**How to complete this task**
The answer should be each line from the entries below that has the word "verification" in it.

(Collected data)
-- Opening Marker --
(* ===== verification/Prelude.v ===== *)
(** * RTP/2 core: a verification development

    This library models the Rust crate [src/prototype/native/rtp2-core], the
    engine of the Reyta transfer protocol, version 2, and proves what its parts
    promise.  Every definition that models code carries, in its doc comment,
    the file, the lines and the symbol it translates.

    ** The program

    A sender prepares a file: it cuts it into chunks of a fixed size, encrypts
    each under keys derived from fresh secrets, and builds a Merkle tree over
    the ciphertexts.  The receiver learns the object context, the root and the
    plaintext digest from a signed offer, asks for chunk ranges, and takes each
    chunk only with a proof against the root.  All frames after the handshake
    travel through an encrypted control channel with epochs and counters.  A
    resume database lets an interrupted receive continue, events report
    progress to the embedding application, and a route policy says which
    network paths may carry bytes.

    ** Files and what they model (all under [src/prototype/native/rtp2-core/src])

    - [Prelude]: the outcome type of fallible code ([Ok], [Err], [Panic]), the
      state-and-error monad with its notations, actions that keep their state
      when they fail ([Action]), machine integers ([wrap], saturating
      operations, big-endian bytes), lemmas on lists and results.
    - [Cbor] ([cbor.rs]): the canonical CBOR writer and reader as state
      machines over their fields; [Wire]: the values those operations mean,
      with codec lemmas that every encoder and decoder of the library uses.
    - [Bitmap] ([bitmap.rs]): the chunk bitmap and its run-length encoding.
    - [Crypto] ([crypto.rs]): the class [Primitives] of the functions of other
      crates (BLAKE3, HKDF, XChaCha20-Poly1305) and the class [PrimitiveLaws]
      of their documented properties; key derivation with length framing.
    - [Merkle] ([merkle.rs]), [Keys] ([keys.rs]), [Object] ([object.rs]):
      the tree and its proofs; file keys and the sealed envelope; the geometry
      of an object, chunk encryption and its associated data.
    - [Extension], [Manifest] ([manifest.rs]): skipping unknown values of a
      map; the public and the private manifest, their validation in machine
      arithmetic, the commitment, sealing and opening.
    - [Offer], [Ticket] ([offer.rs]): the signed offer with its creation and
      verification; tickets, base64url and the link form.
    - [Scheduler] ([scheduler.rs]): range requests and their choice.
    - [Control] ([control.rs]): the encrypted control channel, with [seal] and
      [open] as functions that return the channel afterwards, on error too.
    - [Resume] ([resume.rs]): the resume database over an explicit disk.
    - [Events] ([events.rs]): the bounded event queue; [Waiting]: the threads
      that push and poll it under its mutex and condition variable.
    - [Route] ([route.rs] and the route functions of [transfer.rs]).
    - [Framing] ([transfer.rs]): frames over a byte stream, chunk records and
      acknowledgements; [Sender]: [PendingTransfer::prepare], the ciphertext
      cache and the serving of a request in [send_pending]; [Receiver]: the
      part of [receive_file] from the resume database to the released file;
      [Delivery]: the two composed over one session.
    - [OfferExchange], [Session] ([transfer.rs]): the offer as [send_pending]
      builds it and [receive_file] accepts it; both functions from the
      connected peer to the report, in an error monad over a [Node] (bytes to
      read, bytes written, events, replay cache, destination, disk).
    - [NoPanic]: a judgement for readers ([safe]) and one for actions ([runs])
      with their rules, and by them that no reader of the receive path and no
      step of [receive_file] panics.
    - [Identity] ([identity.rs], [pqc.rs]): device identities, hybrid
      signatures and the checked wrappers of the post-quantum algorithms, over
      the class [PkPrimitives] of the crates' operations.
    - [HandshakeMsg], [Handshake] ([handshake.rs]): the messages with their
      codecs; the replay cache, the key schedule, [Initiator] and [Responder]
      as functions from a state and a message to a state and an answer, and
      session resumption.
    - [Capability] ([capability.rs]): capability bodies, MACed tokens and the
      authorization of a request by a provider.
    - [Store] ([store.rs]): the class [SecretSealer] with its laws and two
      instances, sealed records in files that are replaced by rename, the
      device identity and the resumption secrets.
    - [Keystore] ([keystore.rs]): keys kept by the platform.  The class
      [Backend] is what the source asks of [imp::Backend]; its macOS instance
      is the code of that backend over the calls of Security.framework, its
      other instance the one of targets that have none.  [key_step] is
      [wrapping_key] one backend call at a time, so that other processes can
      run in between; [KeystoreSealer] and [HardwareSealer] with its vault key
      are sealers for [Store].
    - [Keychain] (the module [imp] of [keystore.rs]): the macOS backend once
      more, down to the CoreFoundation objects of each query.  The state is
      the set of live references; [scope] and [or_drop] are the ends of Rust
      scopes that own references, and using or releasing a dead one panics.
      The Secure Enclave root ([open_root] to [forget_root]) is here too.
    - [Api] ([lib.rs]): the exported functions as actions on one state [Lib]:
      the handle table, runtimes, endpoints, state directories and keychains.
      [api_step] is one call and [run_api] a sequence of them; a start goes
      through [Store] and [Keystore], a transfer through [Sender] and
      [Session].

    ** How state and effects are represented

    A [&mut self] method is a function that returns the new state, or a
    computation of the monad [M] of [Prelude] where the source chains many with
    [?].  A method that can fail after a change returns the changed state with
    the error, so that error paths are visible in the statements.  The network
    is the list of bytes not yet read and the list of bytes written; the disk
    is the set of chunk indices written, the set known to have been synced,
    and the record file with the versions a crash may leave; the clock, the
    observed routes and the outcome of each I/O call are arguments.  Machine
    integers are [Z] with [wrap 64] or [wrap 32] at each operation that can
    wrap, and the saturating operations written out.

    ** What the theorems show

    - Whole transfers: for honest parties there are two byte streams on which
      [send_pending] and [receive_file] meet, with the sender's file at the
      destination and equal reports ([Session.session_delivers]); a report of
      [receive_file] means that the handshake in the bytes read authenticated
      the peer, the first frame of its control channel is an offer that was
      accepted and the file matches it, every chunk authenticated or, in a
      resumed receive, kept from before under the record of the same object
      ([received_file_authentic]); the sender reports only after an
      acknowledgement of the digest that its control channel authenticated
      ([delivery_acknowledged]); a refused route stops both
      before the first byte ([refused_before_first_byte]); no bytes of the
      peer and no record file make the receiver panic
      ([NoPanic.receive_never_panics]).
    - Offer exchange: the offer carries the transfer to the receiver
      ([OfferExchange.offer_carries_transfer]); what an accepted offer
      guarantees ([accepted_offer_authentic]), and that its signer is compared
      with the peer by device id alone ([offer_signer_by_id_only]).
    - Delivery: an undisturbed transfer between a sender and a receiver ends
      with the sender's file released and acknowledged
      ([Delivery.transfer_delivers]); the file a receiver releases is the file the sender prepared
      ([Receiver.received_file_is_sent_file]); at any moment, whatever bytes the
      peer sent, the chunks marked as held are authentic and on disk
      ([only_authentic_chunks_held]); the digest reported is the digest of the
      file ([released_digest_is_file_digest]); the sender answers a request with
      exactly the requested chunks and their proofs ([Sender.request_served]).
    - Handshake: an undisturbed run completes with the same secrets on both
      sides ([Handshake.handshake_completes]); two completed runs with one
      transcript hash agree on every message, on the secrets and on who the
      peer is ([sessions_agree]); what a responder admits, that both machines
      fail closed, and that the replay cache is a sliding window.
    - Manifests, offers and tickets: an honest offer verifies and yields the
      manifest; what a verified offer, a decoded manifest and an opened private
      manifest guarantee; what the commitment binds, and what the hash the code
      signs and verifies binds ([Offer.offer_signature_binds]), and that
      they do not bind the noncritical extensions of the manifest; a ticket
      has exactly one link.
    - Merkle tree: completeness and binding of proofs, for canonical paths.
    - Control channel: in-order delivery across epochs, no nonce is used
      twice, no frame is accepted twice, a refused frame changes nothing.
    - Framing: the parser accepts exactly the encodings of frames within
      their limits.
    - Resume: after a crash at any point, a chunk the record calls durable
      was synced before; records round-trip.
    - Device store: a sealed write replaces the record whole or not at all
      ([Store.sealed_write_atomic]); what a read accepts, which excludes a
      record whose protection was weakened or rewritten
      ([sealed_read_exactly]); the identity is created once and never replaced
      ([identity_created_once]); the resumption file implements a list of
      entries ([resumption_refines]) and gives each secret out at most once
      ([resumption_single_use]).
    - Keys of the platform: in every interleaving of their calls, processes
      that want the key of one item get the same one
      ([Keystore.wrapping_keys_agree], and [wrapping_key_minted_once] for one
      call); the vault key is created once ([vault_key_created_once]), by one
      process at a time: [vault_race_locks_out] runs two.
    - CoreFoundation: a backend answers as [Keystore] has it and leaves the
      references that were live before ([Keychain.backend_life_refines]); so
      does a root, which is one of the Secure Enclave and opens what it sealed
      ([hardware_root_life]); forgetting a root spares those of accounts whose
      service has no slash ([forgetting_spares_others], and [shared_root] for
      two that share one).
    - The C interface: handles are typed and never dangle, codes and
      out-parameters agree ([Api.handles_well_typed]); a freed handle stays
      dead ([freed_handle_stays_dead]); a start gives the protection asked for
      or nothing ([runtime_started_as_asked]), and the identity it records
      survives every later call ([identity_survives_restart]); what a caller
      that receives a file learns ([received_through_api]); a file goes from
      one library to another ([delivered_through_api]).
    - Capabilities: a token authorizes exactly the scope of its body
      ([Capability.capability_grants_exactly]) and only a token with the
      provider's MAC does ([authorized_token_sound]).
    - Codecs: round trips for range requests, records, envelopes, bitmaps and
      chunk records; what the decoders accept of untrusted input.
    - Scheduling, events and routes: requests name only missing chunks, the
      queue is bounded and loses no terminal event, the watch ends a transfer
      at the second refused observation in a row and not before, waiting for
      a route ends.  The threads on the queue return what a sequential run
      returns ([Waiting.polls_linearize]), and none sleeps while an event is
      there and nobody was woken for it ([no_lost_wakeup]).

    ** Assumptions

    The hypotheses on code outside the crate are the fields of
    [Crypto.PrimitiveLaws] (output lengths, and that decryption inverts
    encryption under the same key, nonce and associated data) and of
    [Identity.PkLaws] (lengths, signatures of a key pair verify,
    decapsulation inverts encapsulation, X25519 is symmetric).  A sealer of
    the device store is used through [Store.SealerLaws] (opening inverts
    sealing), which every sealer of the source is shown to satisfy, those over a
    hardware root from [Keystore.RootLaws].  Keychains are used through
    [Keystore.BackendLaws], shown of the macOS backend from the documented
    behaviour of Security.framework ([Keystore.FrameworkLaws]); [Keychain]
    has the framework on dictionaries, with [Documented] (a call that succeeds
    returns its object), [EciesLaws] and [RootStore].  Collision
    resistance is never assumed globally: a theorem that needs it names the
    inputs on which the hash must not collide ([Crypto.collision_free],
    [Crypto.no_collision]).  Secrecy and unforgeability are not stated.
    [Crypto.Toy], [Identity.ToyPk], the keychains and the root of
    [Keystore.KeystoreWitness] and the chain of [Keychain.KeychainWitness] are
    concrete instances of the classes, on which the witnesses run.

    ** Bounds and fuel

    [Merkle.build_proof_inner] carries a fuel of 64, the depth of a tree of
    2^64 leaves; the loops of [Receiver] and [Route] take a fuel that bounds the
    number of frames or observations, and the theorems give the fuel that is
    enough.  [Extension.skip_value] takes twice the number of unread bytes as fuel,
    which [Extension.skip_total] shows to suffice, and the loop over the
    optional keys of [Manifest] a fuel of 4, as keys ascend.  Loops over a
    counted range are structural.  The theorems of [Api] hold for runs that
    make fewer than 2^64 handles, after which the counter would wrap.

    ** Not modelled

    The QUIC endpoint, the executor and the task structure around the sender
    and the receiver: connecting, accepting and timeouts are arguments that
    say how they ended.  The source never retains an object itself, so a reference
    of [Keychain] is live or released, without a count.  Of the C interface, the memory of buffers, the JSON text of
    a report, the text of an error, and calls that overlap in time (a sequence
    of whole calls is modelled; threads are in [Waiting], processes inside
    [wrapping_key] in [Keystore]).  A panic behind the C interface is modelled
    as a build that unwinds has it ([Api.ffi_guard] answers [ERR_INTERNAL]);
    the release profile of [Cargo.toml] sets [panic = "abort"], and there the
    process ends instead.  A failed write to the destination fails in the call
    that made it, where tokio may report it at the next write or at the flush;
    the record is committed only after a flush in either case.  Deriving a display
    form, zeroing memory on drop and the host's file modes outside Unix have
    no model.  The C header, the Go binding and the commands are glue. *)

From Stdlib Require Export ZArith Lia.
From Stdlib Require Ascii String.
Export String.StringSyntax.
From stdpp Require Export base list numbers sets.
Export ListNotations.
-- Closing Marker --
**Reply to the task**
(* ===== verification/Prelude.v ===== *)
(** * RTP/2 core: a verification development
      verification; tickets, base64url and the link form.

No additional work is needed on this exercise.